Tally up the lines in the following entries where the string "auto" appears, and answer with the number alone.

*Supplied entries*:
= = = = =
(** What the server wrote, by how far it came. *)
Lemma server_output env key payload out st : serverSetup env key payload = (out, st) ->
  let line1 := EncodeToString key ++ [10] in let line2 := seTunnelAddr env ++ [10] in
  match st with
  | SRun _ os => out = line1 ++ line2 ++ readyText ++ [10] /\ os = [SockTarget; SockTunnel; SockTCP]
  | _ => out = [] \/ out = line1 \/ out = line1 ++ line2
  end.
Proof.
  unfold serverSetup. destruct (bool_decide _); [intros [= <- <-]; by left |]. destruct (seResolve env payload) as [[ip port]|]; [| intros [= <- <-]; by left].
  destruct (if noAddress ip then _ else _); [| intros [= <- <-]; by left].
  destruct (seKeySent env), (seProxy env), (seTunnel env), (seTarget env), (seAddrSent env), (seReadySent env); cbn [negb]; intros [= <- <-]; auto;
    rewrite <- ?app_assoc; auto.
Qed.
Lemma src_entries h : forall t0, (forall k ip c, t0 !! k = Some (ip, c) -> False) ->
  forall k ip c, foldl srcStep t0 h !! k = Some (ip, c) -> registered k ip c h /\ (forall now pre post, h = pre ++ (now, OSweep) :: post -> registered k ip c pre -> now - tunSrcTTL <= c \/ registered k ip c post).
Proof.
  intros t0 H0. induction h as [| o h IH] using rev_ind; intros k ip c Hk; [by destruct (H0 k ip c) |].
  rewrite foldl_app in Hk. cbn in Hk. unfold srcStep in Hk at 1. destruct o as [now [proto dstIP dstPort srcPort src | ]]; cbn [fst snd] in Hk.
  - assert (Hsplit : forall x pre post, h ++ [(now, OReg proto dstIP dstPort srcPort src)] = pre ++ (x, OSweep) :: post ->
      exists post', h = pre ++ (x, OSweep) :: post' /\ post = post' ++ [(now, OReg proto dstIP dstPort srcPort src)]).
    { intros x pre post E. destruct post as [| y post _] using rev_ind; [apply app_inj_tail in E as [_ ?]; done |].
      rewrite app_comm_cons, app_assoc in E. apply app_inj_tail in E as [-> <-]. by exists post. }
    unfold tunRegister in Hk. destruct (foldl srcStep t0 h !! tunSrcKey proto dstIP dstPort srcPort) as [e|] eqn:Ee.
    + destruct (IH k ip c Hk) as [(p & a & b & q & Hin & E) Hsw]. split; [exists p, a, b, q; split; [set_solver | done] |].
      intros x pre post Ex Hp. destruct (Hsplit x pre post Ex) as (post' & -> & ->). destruct (Hsw x pre post' eq_refl Hp) as [? | (p' & a' & b' & q' & Hin' & E')]; [by left | right].
      exists p', a', b', q'. split; [set_solver | done].
    + destruct (decide (k = tunSrcKey proto dstIP dstPort srcPort)) as [-> | Hne].
      * rewrite lookup_insert_eq in Hk. injection Hk as <- <-. split; [exists proto, dstIP, dstPort, srcPort; split; [set_solver | done] |].
        intros x pre post Ex Hp. destruct (Hsplit x pre post Ex) as (post' & -> & ->). right. exists proto, dstIP, dstPort, srcPort. split; [set_solver | done].
      * rewrite lookup_insert_ne in Hk by done. destruct (IH k ip c Hk) as [(p & a & b & q & Hin & E) Hsw]. split; [exists p, a, b, q; split; [set_solver | done] |].
        intros x pre post Ex Hp. destruct (Hsplit x pre post Ex) as (post' & -> & ->). destruct (Hsw x pre post' eq_refl Hp) as [? | (p' & a' & b' & q' & Hin' & E')]; [by left | right].
        exists p', a', b', q'. split; [set_solver | done].
  - unfold sweep in Hk. apply map_lookup_filter_Some in Hk as [Hk Hc]. destruct (IH k ip c Hk) as [(p & a & b & q & Hin & E) Hsw].
    split; [exists p, a, b, q; split; [set_solver | done] |]. intros x pre post Ex Hp. destruct post as [| y post _] using rev_ind.
    + apply app_inj_tail in Ex as [_ Ex]. injection Ex as <-. by left.
    + rewrite app_comm_cons, app_assoc in Ex. apply app_inj_tail in Ex as [-> <-]. destruct (Hsw x pre post eq_refl Hp) as [? | (p' & a' & b' & q' & Hin' & E')]; [by left | right].
      exists p', a', b', q'. split; [set_solver | done].
Qed.

(** An entry is never removed before ten minutes have passed since it was registered. *)
Lemma src_kept h : forall (t : TUNSrcTable) k (ip : list Z) (c : Time), t !! k = Some (ip, c) -> (forall now, (now, OSweep) ∈ h -> now - tunSrcTTL <= c) -> foldl srcStep t h !! k = Some (ip, c).
Proof.
  induction h as [| [now o] h IH]; intros t k ip c Hk Hs; [done |]. cbn. apply IH; [| intros x Hx; apply Hs; set_solver].
  destruct o as [proto dstIP dstPort srcPort src |].
  - change (tunRegister proto dstIP dstPort srcPort (Some src) now t !! k = Some (ip, c)). unfold tunRegister.
    destruct (t !! tunSrcKey proto dstIP dstPort srcPort) eqn:Ee; [done |]. rewrite lookup_insert_ne; [done |]. intros <-. by rewrite Ee in Hk.
  - change (sweep now t !! k = Some (ip, c)). unfold sweep. apply map_lookup_filter_Some_2; [done |]. cbn. apply Hs. set_solver.
Qed.

(** The lifetime of a TUN source, when time does not run backwards: an entry of the table
    was registered, and no sweep since was more than ten minutes later; and a source that
    found no entry is the one a flow is shown with until a sweep ten minutes after it,
    whatever is registered in between. *)
Theorem tunsrc_lifetime h k ip c :
  Sorted (fun a b => fst a <= fst b) h ->
  (foldl srcStep ∅ h !! k = Some (ip, c) -> registered k ip c h /\ forall now, (now, OSweep) ∈ h -> now <= c + tunSrcTTL) /\
  (forall pre post proto dstIP dstPort srcPort srcIP,
     h = pre ++ (c, OReg proto dstIP dstPort srcPort ip) :: post ->
     foldl srcStep ∅ pre !! tunSrcKey proto dstIP dstPort srcPort = None ->
     (forall now, (now, OSweep) ∈ post -> now <= c + tunSrcTTL) ->
     resolveOriginalSrc None (Some (foldl srcStep ∅ h)) proto srcIP dstIP dstPort srcPort = ip).
Proof.
  intros Hs. split.
  - intros Hk. destruct (src_entries h ∅ (fun k ip c H => ltac:(by rewrite lookup_empty in H)) k ip c Hk) as [Hr Hsw]. split; [done |].
    intros now Hin. apply list_elem_of_split in Hin as (pre & post & ->).
    assert (Hpost : registered k ip c post -> now <= c).
    { intros (p & a & b & q & Hin & _). apply Sorted_StronglySorted in Hs; [| intros x y z; lia].
      clear -Hs Hin. induction pre as [| x pre IH]; [| apply StronglySorted_inv in Hs as [Hs _]; auto].
      apply StronglySorted_inv in Hs as [_ Hs]. rewrite Forall_forall in Hs. exact (Hs _ Hin). }
    unfold tunSrcTTL, Minute, Second in *. destruct Hr as (p & a & b & q & Hin & E). apply elem_of_app in Hin as [Hin | Hin].
    + destruct (Hsw now pre post eq_refl) as [? | Hp]; [by exists p, a, b, q | lia |]. specialize (Hpost Hp). lia.
    + assert (registered k ip c post) as Hp by (exists p, a, b, q; split; [apply elem_of_cons in Hin as [? | ?]; done | done]). specialize (Hpost Hp). lia.
  - intros pre post proto dstIP dstPort srcPort srcIP -> Hn Hsw. unfold resolveOriginalSrc, tunLookup. rewrite foldl_app. cbn [foldl].
    rewrite (src_kept post _ (tunSrcKey proto dstIP dstPort srcPort) ip c); [done | |].
    + change (tunRegister proto dstIP dstPort srcPort (Some ip) c (foldl srcStep ∅ pre) !! tunSrcKey proto dstIP dstPort srcPort = Some (ip, c)).
      unfold tunRegister. rewrite Hn. apply lookup_insert_eq.
    + intros now Hin. specialize (Hsw now Hin). lia.
Qed.
End Tables.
= = = = =
*Solution to the exercise*:
3